We love them unquestionably, we’d walk on hot coals to make sure they are ok and seriously consider evil deeds against anyone who threatened them.  Why then do some of us (i.e., me) find it so challenging to spend any length of time with our families?  Don’t get me wrong, I have a great time when we all hang out but I’m always happy to grab an hour on my own and to eventually escape the family hold.  Logically I know that because I live thousands of kilometers away from them and only see them every few years, that by default I rely on my close friends to be that family on a day to day basis - (big up and thanks to all my lovely friends for being family).  Things that I may have discussed with my parents or my sister if we lived in the same country now get discussed and debated with girlfriends.  It’s been like that for the past 21 years since I flew the coop and went off to university, it’s probably not going to change now.  But somehow when we see each other, we all have an expectation that because we are family we have the same kinds of friendships with each other than we do with our friends who we see much more regularly.  Doesn’t make sense when you think about it does it?  On the other hand I also know that what better way to make me crazy than to hold up a plethora of mirrors reflecting my every best and worst trait and ask me to spend a couple of weeks with those mirrors.  Because if nothing else we are all indeed a genetic and sociological reflection of our families, maybe not entirely but enough to make me nervous.  And whilst it’s great to have someone say how lovely it is that you are clever like this aunt or sporty like that uncle, it’s a bit of a shock to look and recognize the negative traits which you know you have inherited as well.  
So I can’t help but ask myself what the lesson is here.  I certainly feel grateful for all the incredible qualities I did inherit.  Those blue eyes which are ever so boring at home are far more exotic where I live now.  If it wasn’t for my parent’s love of travel I’d probably still be sitting on my butt in Australia.  Being made to read all those Pollyanna books as a child and being forced to play the glad game has given me the gift of gratitude and the ability to turn almost any negative situation into a positive one.  My uncles love of geneology explains my interest in different cultures and my aunt’s work at the National Library explains my ferocious reading habit.  But of course I also have the pleasure of understanding why I am many things that I don’t want to be.  So in the spirit of Pollyanna, today I choose to be glad that I can see my faults, that I have a greater understanding of why I have developed some of them and that I have the power to change the way I behave and become a better person.  And I have my family to thank for that.

Airports

Just when I thought it was possible to be so over traveling and airports, I flew into LAX from Monterey.  Let me just start by saying that it seems like I’m having a gold star airport day.  It started with a fantastically cheery and down home American cab driver who took me in the middle of Monterey’s worst storm to its tiny little airport.  He knew at a glance whether my flight was going to go despite the weather, that it was on time and directed me straight to the check in counter.  Monterey Penninsula Airport at 5am is like a sleepy little community waking up where everyone knows each other and where they just can’t believe you are going to fly all the way to Nairobi from Monterey :-) 

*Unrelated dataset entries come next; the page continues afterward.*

(** [onward ok s]: the run goes on exactly if [ok]. *)
Definition onward (ok : bool) s : Prop := if ok then running s else ended s.
Definition settled s : Prop := running s \/ ended s.
Lemma onward_settled ok s : onward ok s -> settled s.
Proof. destruct ok; [by left|by right]. Qed.
#[local] Instance blind_settled : Blind settled.
Proof. intros r r' w w' E1 E2 [H|H]; [left|right]; by eapply blind. Qed.
Lemma stop_not_onward {A} t (a : A) (f : A -> bool) : f a = false -> triple last_hot (stop t ;;; ret a) (fun res => onward (f res)).
Proof. intros E. apply (triple_bind _ _ _ (fun _ => ended)); [apply leads_triple, stop_ends|]. intros _. apply triple_ret. by rewrite E. Qed.
(** One step that only a sample or [stop] could end. *)
Lemma quietly {A B} (P : Runner * W -> Prop) (m : R A) (k : A -> R B) Q :
  preserves P m -> (forall a, triple P (k a) Q) -> triple P (bind m k) Q.
Proof. intros Hm. apply triple_bind. apply leads_triple. exact Hm. Qed.
Hint Resolve blind_env blind_event blind_write blind_manual blind_auto blind_put_back blind_running blind_ended blind_settled : run.
Hint Extern 3 (preserves _ (modr _)) => (apply blind_modr; [apply _|by intros []]) : run.
Lemma hold_onward p wr d : triple running (hold Cfg p wr d) (fun res => onward res.2).
Proof.
  unfold hold. apply quietly; [run|]. intros a. generalize (slots Cfg d) as ks.
  induction ks as [|k ks IH]; cbn [hold_loop]; [by apply triple_ret|]. apply quietly; [run|]. intros now. destruct (_ <? _).
  - apply quietly; [run|]. intros _. apply quietly; [run|]. intros _. exact IH.
  - apply quietly; [run|]. intros go. destruct go; cbn [negb].
    + eapply triple_bind; [apply sample_running|]. intros [x [why|]]; cbn [fst snd]; [by apply (stop_not_onward _ _ snd)|].
      eapply triple_bind; [exact IH|]. intros rest. by apply triple_ret.
    + eapply triple_conseq; [by apply (stop_not_onward _ ([], false) snd)|exact running_last|done].
Qed.
Lemma stop_running {A} t (k : unit -> R A) Q : (forall u, triple ended (k u) Q) -> triple running (bind (stop t) k) Q.
Proof. apply triple_bind. apply leads_triple. intros s Hs. by apply stop_ends, running_last. Qed.
Lemma ended_getr {A} (k : Runner -> R A) Q : (forall r, triple ended (k r) Q) -> triple ended (bind getr k) Q.
Proof. apply quietly. unfold getr. apply preserves_gets. Qed.
Lemma t1_onward l : triple running (t1_steps Cfg l) (fun res => onward (match res with inr _ => true | inl _ => false end)).
Proof.
  induction l as [|d l IH]; cbn [t1_steps]; [by apply triple_ret|]. apply quietly; [run|]. intros [err|].
  - apply stop_running. intros _. apply ended_getr. intros r. by apply triple_ret.
  - eapply triple_bind; [apply hold_onward|]. intros held. cbv beta. destruct (held.2); cbn [negb onward].
    + eapply triple_bind; [exact IH|]. intros [e|rest]; cbv beta; by apply triple_ret.
    + apply ended_getr. intros r. by apply triple_ret.
Qed.
Lemma RunT1_settled : triple running (RunT1 Cfg) (fun _ => settled).
Proof.
  unfold RunT1. apply quietly; [run|]. intros r. destruct (negb _); [apply triple_ret; by left|]. destruct (rn_Abort r); [apply triple_ret; by left|].
  apply quietly; [run|]. intros _. eapply triple_bind; [apply hold_onward|]. intros rest. cbv beta. destruct (rest.2); cbn [negb onward].
  2:{ apply ended_getr. intros r1. apply triple_ret. by right. }
  apply quietly; [run|]. intros [err|]; [apply triple_ret; by left|]. eapply triple_bind; [apply t1_onward|].
  intros [why|steps]; [apply triple_ret; by right|]. apply quietly; [run|]. intros _. apply triple_ret. by left.
Qed.
Lemma sub_run_onward rep pre c l d : triple running (sub_run Cfg rep pre c l d) (fun res => onward res.2).
Proof.
  unfold sub_run. apply quietly; [run|]. intros [err|]; [apply stop_running; intros _; by apply triple_ret|].
  apply quietly; [run|]. intros r. cbv zeta. apply quietly; [run|]. intros [err|]; [apply stop_running; intros _; by apply triple_ret|].
  eapply triple_bind; [apply hold_onward|]. intros held. cbv beta. destruct (held.2); cbn [negb onward]; [|by apply triple_ret].
  apply quietly; [run|]. intros [err|]; [apply stop_running; intros _; by apply triple_ret|].
  eapply triple_bind; [apply hold_onward|]. intros obs. by apply triple_ret.
Qed.
Lemma repetitions_settled rep n pre c m : triple running (repetitions Cfg rep n pre c m) (fun _ => settled).
Proof.
  revert rep. induction n as [|n IH]; intros rep; cbn [repetitions]; [apply triple_ret; by left|].
  apply (triple_bind _ _ _ (fun _ => settled)).
  - unfold repetition. eapply triple_bind; [apply sub_run_onward|]. intros h. cbv beta. destruct (h.2); cbn [negb onward]; [|apply triple_ret; by right].
    eapply triple_bind; [apply sub_run_onward|]. intros s. apply triple_ret. apply onward_settled.
  - intros subs. cbv zeta. intros s [Hs|Hs]; unfold bind, getr, gets; cbn.
    + rewrite (proj1 Hs). pose proof (IH (S rep) s Hs) as H. cbn in H. by destruct (repetitions _ _ _ _ _ _ s).
    + destruct (rn_Abort s.1) eqn:E; [by right|]. by destruct (proj1 Hs).
Qed.
Lemma RunHandback_settled : triple running (RunHandback Cfg) (fun _ => settled).
Proof.
  unfold RunHandback. apply quietly; [run|]. intros r. destruct (_ =? _); [apply triple_ret; by left|].
  destruct (negb (dcrOK r)); [apply triple_ret; by left|]. destruct (rn_Abort r); [apply triple_ret; by left|].
  apply quietly; [run|]. intros _. apply quietly; [run|]. intros r1. cbv zeta. apply quietly; [run|]. intros [err|].
  { apply stop_running. intros _. apply ended_getr. intros r2. apply triple_ret. by right. }
  eapply triple_bind; [apply hold_onward|]. intros pre. set (Q := fun (_ : Result * Result) => settled).
  assert (Hend : forall b k, triple (onward b) (let* r := getr in ret (k r)) Q).
  { intros b k s Hs. by eapply onward_settled. }
  cbv beta. destruct (pre.2) eqn:Epre; cbn [negb]; [|apply Hend]. destruct (match head _ with Some _ => _ | None => _ end) as [a|]; [|apply Hend].
  apply quietly; [cbn [onward]; run|]. intros _. apply quietly; [cbn [onward]; run|]. intros _. eapply triple_bind; [apply repetitions_settled|].
  intros runs. destruct (AggregateHandback _ _ _) as [t2 t3]. apply quietly; [run|]. intros r2. destruct (rn_Abort r2); (apply quietly; [run|]; intros _; by apply triple_ret).
Qed.
Lemma Gates_settled : triple running (Gates Cfg) (fun _ => settled).
Proof.
  unfold Gates. apply quietly; [run|]. intros r. destruct (rn_Abort r); [apply triple_ret; by left|]. unfold Sample_now.
  eapply triple_bind; [apply sample_running|]. intros [x why]; cbn [fst snd].
  apply (triple_bind _ _ _ (fun held => onward held.2)).
  - destruct why as [why|]; [by apply (stop_not_onward _ _ snd)|apply hold_onward].
  - intros held. cbv zeta. apply quietly; [unfold getr; apply preserves_gets|]. intros r2. cbv beta. destruct (held.2); cbn [negb onward].
    + apply quietly; [run|]. intros _. apply triple_ret. by left.
    + apply triple_ret. by right.
Qed.
(** The steps of a command other than a sample of its own. *)
Definition own_steps (steps : list Step) : Prop := Forall (fun st => match st with SSample _ _ => False | _ => True end) steps.
Lemma aborted_steps steps s : own_steps steps -> is_aborted s -> (iterM (do_step Cfg) steps s).2 = s.
Proof.
  intros Hs Ha. induction Hs as [|st steps H Hs IH]; [done|]. cbn [iterM]. unfold bind at 1.
  assert (E : (do_step Cfg st s).2 = s); [|destruct (do_step Cfg st s) as [u s1]; cbn in E; by subst s1].
  unfold is_aborted in Ha. destruct (rn_Abort s.1) as [why|] eqn:E; [|done]. destruct s as [r w]. cbn [fst] in E.
  destruct st; [..|done|]; cbn [do_step]; unfold RunT1, RunHandback, Gates, stop, bind, getr, gets, ret; cbn [fst]; rewrite E; repeat case_match; by simplify_eq.
Qed.
Lemma steps_settled steps : own_steps steps -> triple settled (iterM (do_step Cfg) steps) (fun _ => settled).
Proof.
  intros Hs. induction Hs as [|st steps H Hs IH]; cbn [iterM]; [by apply triple_ret|]. apply (triple_bind _ _ _ (fun _ => settled)); [|by intros _].
  intros s [Hr|He].
  - destruct st; [..|done|]; cbn [do_step].
    + pose proof (Gates_settled s Hr) as H'. unfold bind. by destruct (Gates Cfg s).
    + pose proof (RunT1_settled s Hr) as H'. unfold bind. by destruct (RunT1 Cfg s).
    + pose proof (RunHandback_settled s Hr) as H'. unfold bind. by destruct (RunHandback Cfg s).
    + right. by apply stop_ends, running_last.
  - right. pose proof (aborted_steps [st] s) as E. cbn [iterM] in E. unfold bind at 1 in E. destruct (do_step Cfg st s) as [u s1]. cbn in *.
    rewrite E; [done|by constructor|apply He].
Qed.
(** The first reason stays, whatever the command does next. *)
Lemma reason_stays why steps s : rn_Abort s.1 = Some why -> rn_Abort (iterM (do_step Cfg) steps s).2.1 = Some why.
Proof.
  revert s. induction steps as [|st steps IH]; intros s Hs; [done|]. cbn [iterM]. unfold bind at 1.
  assert (E : rn_Abort (do_step Cfg st s).2.1 = Some why); [|destruct (do_step Cfg st s) as [u s1]; by apply IH].
  destruct st as [| | |p wr|t].
  4:{ cbn [do_step]. unfold Sample_now, bind. destruct (sample_row p wr None s) as [[H1 _] _]. destruct (sample Cfg p wr None s). cbn in *. by rewrite H1. }
  all: match goal with |- context [do_step Cfg ?st] => pose proof (aborted_steps [st] s) as H end; cbn [iterM] in H; unfold bind at 1 in H;
    destruct (do_step Cfg _ s) as [u s1]; cbn in *; rewrite H; [done|by constructor|unfold is_aborted; by rewrite Hs].
Qed.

The flight to LA only gets better as I watch the sun rise over a stunning cloud city.  It was like it was getting me ready for the descent over and into one of the most awesome cities on earth.  Whether you love or hate LA, you have to admit it is impressive and stunning because of its size and because of the beautiful complexity of its highways, roads and neighbourhoods.  Just when I was recovering from the spectacle of the LA landscape, we landed in an entirely new sub-city called LAX.  This place is insane with its own road system, sub sub cities and buses giving way for planes which cross within what seems like just meters of you.  Is it possible to be in love with a giant monstrosity of an airport, hmmmm airport love, I think my crush just moved from Dubai to the City of Angels.